(** ** Big-endian integers *)

Lemma lor_byte k c : is_byte c -> Z.lor (k * 256) c = k * 256 + c.
Proof.
  intros Hc. unfold is_byte in Hc.
  replace (k * 256) with (Z.shiftl k 8) by (by rewrite Z.shiftl_mul_pow2).
  symmetry. rewrite <- Z.lxor_lor, Z.add_nocarry_lxor; [done|..];
    (apply Z.bits_inj'; intros i Hi; rewrite Z.land_spec, Z.bits_0;
     destruct (decide (i < 8));
     [by rewrite Z.shiftl_spec_low
     |rewrite <- (Z.mod_small c (2 ^ 8)), Z.mod_pow2_bits_high by lia; apply andb_false_r]).
Qed.

(** [beUint] keeps the low 64 bits of the value. *)
Lemma beUint_mod b : bytes_wf b -> beUint b = u64 (be_val b).
Proof.
  induction b as [|c b IH] using rev_ind; intros H; [done|].
  apply Forall_app in H as [Hb Hc]. apply Forall_cons in Hc as [Hc _].
  unfold beUint in *. rewrite foldl_app, be_val_snoc. simpl. rewrite IH by done.
  rewrite Z.shiftl_mul_pow2 by lia. change (2 ^ 8) with 256.
  unfold wrap_u. rewrite Zmult_mod_idemp_l.
  change (2 ^ 64) with (2 ^ 56 * 256).
  rewrite Z.mul_mod_distr_r, lor_byte by (done || lia). unfold is_byte in Hc.
  rewrite (Z.mul_comm (2 ^ 56) 256), Z.rem_mul_r by lia.
  rewrite (Z.add_comm (be_val b * 256) c), Z.mod_add, (Z.mod_small c), Z.div_add, (Z.div_small c) by lia.
  by rewrite Z.add_0_l, (Z.add_comm c), (Z.mul_comm 256).
Qed.

Lemma beUint_uint b : bytes_wf b -> is_uint 64 (beUint b).
Proof. intros H. rewrite beUint_mod by done. apply wrap_u_range. lia. Qed.

Lemma shr_byte n k : 0 <= k -> u8 (Z.shiftr n k) = n / 2 ^ k mod 256.
Proof. intros. by rewrite Z.shiftr_div_pow2. Qed.

Lemma ipv4_spec n : is_uint 32 n -> ipv4 n = Addr4 n.
Proof.
  intros Hn. unfold ipv4, AddrFrom4. f_equal. rewrite <- (be_val_bytes_exact 4 n Hn) at 5.
  f_equal. unfold be_bytes. simpl. rewrite !shr_byte by lia.
  change (2 ^ 24) with (256 * 256 * 256). change (2 ^ 16) with (256 * 256). change (2 ^ 8) with 256.
  by rewrite <- !Z.div_div by lia.
Qed.

(** ** The NTP fraction is exact *)

Lemma round53_divisible m e d :
  0 < m -> Z.log2 m + 1 - 53 <= d -> 0 <= d -> m mod 2 ^ d = 0 ->
  exists q k, round53 m e = mkF64 q (e + k) /\ 0 <= k /\ m = q * 2 ^ k.
Proof.
  intros Hm Hd Hd0 Hdiv. unfold round53. set (d' := Z.log2 m + 1 - 53) in *.
  destruct (d' <=? 0) eqn:E.
  - exists m, 0. rewrite Z.add_0_r, Z.pow_0_r. repeat split; lia.
  - apply Z.leb_gt in E. exists (m / 2 ^ d'), d'.
    assert (Hr : m mod 2 ^ d' = 0).
    { apply Z.mod_divide; [lia|]. apply Z.mod_divide in Hdiv; [|lia].
      eapply Z.divide_trans; [|exact Hdiv]. exists (2 ^ (d - d')).
      rewrite <- Z.pow_add_r by lia. f_equal. lia. }
    rewrite Hr. assert (0 < 2 ^ (d' - 1)) by (apply Z.pow_pos_nonneg; lia).
    rewrite (proj2 (Z.ltb_lt 0 (2 ^ (d' - 1)))) by done.
    split; [done|]. split; [lia|]. rewrite (Z.div_mod m (2 ^ d')) at 1 by lia. lia.
Qed.
(* ===== verification/NetipTextFacts.v ===== *)
(** * Printed addresses parse back *)

From S2P Require Import Prelude Netip Text NetipText.

Open Scope char_scope.
Open Scope Z_scope.

(** ** Octets and IPv4 *)

Lemma byte_ind (P : Z -> Prop) : (forall c, P (ord c)) -> forall z, 0 <= z < 256 -> P z.
Proof. intros H z Hz. rewrite <- (ord_chr z) by done. apply H. Qed.

Lemma v4_fields_octet z r pos acc :
  0 <= z < 256 ->
  exists k, 0 < k /\ v4_fields (print_dec z ++ r) 0 pos 0 acc = v4_fields r z pos k acc.
Proof.
  revert z. apply byte_ind. intros c. exists (Z.of_nat (length (print_dec (ord c)))).
  destruct c as [[] [] [] [] [] [] [] []]; split; reflexivity.
Qed.

Lemma v4_fields_dot c r v pos k acc :
  0 < k -> pos <> 3 -> v4_fields ("." :: c :: r) v pos k acc = v4_fields (c :: r) 0 (pos + 1) 0 (acc ++ [v]).
Proof.
  intros Hk Hp. cbn -[v4_fields Z.add]. cbn [v4_fields]. change (is_digit ".") with false. cbv iota.
  rewrite bool_decide_eq_true_2 by done.
  rewrite (proj2 (Z.eqb_neq k 0)), (proj2 (Z.eqb_neq pos 3)) by lia. done.
Qed.

Lemma print_dec_cons n : exists c r, print_dec n = c :: r.
Proof. destruct (print_dec n) as [|c r] eqn:E; [by apply print_base_nonempty in E|eauto]. Qed.

Lemma v4_fields_dotted a b c d :
  0 <= a < 256 -> 0 <= b < 256 -> 0 <= c < 256 -> 0 <= d < 256 ->
  v4_fields (print_dec a ++ "." :: print_dec b ++ "." :: print_dec c ++ "." :: print_dec d) 0 0 0 []
  = Some [a; b; c; d].
Proof.
  intros Ha Hb Hc Hd.
  assert (Hdot : forall z r v pos k acc, 0 <= z < 256 -> 0 < k -> pos <> 3 ->
    exists k', 0 < k' /\
    v4_fields ("." :: print_dec z ++ r) v pos k acc = v4_fields r z (pos + 1) k' (acc ++ [v])).
  { intros z r v pos k acc Hz Hk Hp. destruct (v4_fields_octet z r (pos + 1) (acc ++ [v]) Hz) as (k' & Hk' & E).
    exists k'. split; [done|]. destruct (print_dec_cons z) as (x & y & Exy). rewrite Exy in *. simpl app.
    rewrite v4_fields_dot by done. exact E. }
  destruct (v4_fields_octet a ("." :: print_dec b ++ "." :: print_dec c ++ "." :: print_dec d) 0 [] Ha)
    as (k1 & H1 & ->).
  destruct (Hdot b ("." :: print_dec c ++ "." :: print_dec d) a 0 k1 [] Hb H1) as (k2 & H2 & ->); [lia|].
  destruct (Hdot c ("." :: print_dec d) b (0 + 1) k2 ([] ++ [a]) Hc H2) as (k3 & H3 & ->); [lia|].
  destruct (Hdot d [] c (0 + 1 + 1) k3 (([] ++ [a]) ++ [b]) Hd H3) as (k4 & H4 & E); [lia|].
  rewrite app_nil_r in E. rewrite E. done.
Qed.

Lemma string4_fields n :
  is_uint 32 n -> v4_fields (string4 n) 0 0 0 [] = Some (be_bytes 4 n).
Proof.
  intros Hn. unfold string4. pose proof (be_bytes_wf 4 n) as W. pose proof (length_be_bytes 4 n) as L.
  destruct (be_bytes 4 n) as [|a [|b [|c [|d [|]]]]]; try done.
  repeat (apply Forall_cons in W as [? W]). unfold is_byte in *. by apply v4_fields_dotted.
Qed.

(** ** What the first special character is *)

Lemma digit_char_not_special d : 0 <= d < 16 -> addr_special (digit_char d) = false.
Proof.
  intros Hd. assert (E : exists c, digit_char d = c /\ digit_val c = Some d)
    by (exists (digit_char d); split; [done|by apply digit_val_char]).
  destruct E as (c & -> & E). unfold addr_special. 
  repeat case_bool_decide; subst; by vm_compute in E.
Qed.

Lemma print_base_not_special b n r :
  2 <= b <= 16 -> 0 <= n -> List.find addr_special (print_base b n ++ r) = List.find addr_special r.
Proof.
  intros Hb Hn. unfold print_base. pose proof (digits_range b (S (Z.to_nat (Z.log2 n))) n ltac:(lia) Hn) as Hr.
  induction Hr as [|d ds Hd _ IH]; [done|]. simpl. rewrite digit_char_not_special by lia. exact IH.
Qed.

Lemma print_dec_head n r : 0 <= n -> exists c s, print_dec n ++ r = c :: s /\ addr_special c = false.
Proof.
  intros Hn. unfold print_dec, print_base.
  pose proof (digits_range 10 (S (Z.to_nat (Z.log2 n))) n ltac:(lia) Hn) as Hr.
  pose proof (digits_nonempty 10 (S (Z.to_nat (Z.log2 n))) n ltac:(lia)).
  destruct Hr as [|d ds Hd _]; [done|]. eexists _, _. split; [reflexivity|].
  apply digit_char_not_special. lia.
Qed.

Lemma ParseAddr_string4 n : is_uint 32 n -> ParseAddr (string4 n) = Some (Addr4 n).
Proof.
  intros Hn. unfold ParseAddr, parseIPv4. rewrite string4_fields by done.
  assert (E : List.find addr_special (string4 n) = Some ".").
  { unfold string4. pose proof (be_bytes_wf 4 n) as W. pose proof (length_be_bytes 4 n) as L.
    destruct (be_bytes 4 n) as [|a [|b [|c [|d [|]]]]]; try done.
    apply Forall_cons in W as [W _]. unfold is_byte in W.
    unfold print_dec. rewrite print_base_not_special by lia. done. }
  rewrite E. simpl. by rewrite be_val_bytes_exact.
Qed.

(** ** Hexadecimal groups *)

Definition stops (r : text) : Prop := match r with [] => True | c :: _ => digit_val c = None end.

Lemma hexnum_stop r off acc : stops r -> hexnum r off acc = Some (acc, off, r).
Proof. destruct r as [|c r]; simpl; [done|]. by intros ->. Qed.

Lemma digits_val_app b a ds : foldl (fun a d => a * b + d) a ds = a * b ^ Z.of_nat (length ds) + digits_val b ds.
Proof.
  revert a. induction ds as [|d ds IH] using rev_ind; intros a.
  - simpl. unfold digits_val. simpl. lia.
  - rewrite foldl_app, length_app, digits_val_snoc. simpl. rewrite IH.
    replace (Z.of_nat (length ds + 1)) with (Z.succ (Z.of_nat (length ds))) by lia.
    rewrite Z.pow_succ_r by lia. lia.
Qed.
◇ ◇ ◇
### Exercise brief
Collect every line with the string "repeat" from the records, and copy each.

### Answer for this exercise
  - exists m, 0. rewrite Z.add_0_r, Z.pow_0_r. repeat split; lia.
  repeat (apply Forall_cons in W as [? W]). unfold is_byte in *. by apply v4_fields_dotted.
  repeat case_bool_decide; subst; by vm_compute in E.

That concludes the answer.